What is being asked: Each entry shown below is to be reproduced exactly.

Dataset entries

(** * Concret-app: material quantities, mix calculator and free-usage limiter

    A shallow embedding of the estimation engine of the application:
    [material.js] (class [Material]), [aggregates.js] (classes [Cement],
    [Sand], [Ballast] and the three module-level instances), [mixes.js]
    (classes [Mixes] and [Concrete]), the block module (class [Block]), the
    usage-limit middleware of the two server entry points, the POST /submit
    route of [concrete.js] and the email validation and login of
    [server.js].

    JavaScript numbers are IEEE-754 binary64 values; they are modelled by
    Rocq's primitive [float], whose operations are the same binary64
    operations with round-to-nearest-even.  A JavaScript string is modelled
    by the [string] of its UTF-8 bytes, an unpaired surrogate code unit
    being written in the same three-byte form as any other code point of
    its range; number parsing, white space and case conversion are those of
    the ASCII range. *)

From Stdlib Require Import ZArith Floats Ascii String DecimalString.
From stdpp Require Import gmap strings list.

Solution:
(** * Concret-app: material quantities, mix calculator and free-usage limiter

    A shallow embedding of the estimation engine of the application:
    [material.js] (class [Material]), [aggregates.js] (classes [Cement],
    [Sand], [Ballast] and the three module-level instances), [mixes.js]
    (classes [Mixes] and [Concrete]), the block module (class [Block]), the
    usage-limit middleware of the two server entry points, the POST /submit
    route of [concrete.js] and the email validation and login of
    [server.js].

    JavaScript numbers are IEEE-754 binary64 values; they are modelled by
    Rocq's primitive [float], whose operations are the same binary64
    operations with round-to-nearest-even.  A JavaScript string is modelled
    by the [string] of its UTF-8 bytes, an unpaired surrogate code unit
    being written in the same three-byte form as any other code point of
    its range; number parsing, white space and case conversion are those of
    the ASCII range. *)

From Stdlib Require Import ZArith Floats Ascii String DecimalString.
From stdpp Require Import gmap strings list.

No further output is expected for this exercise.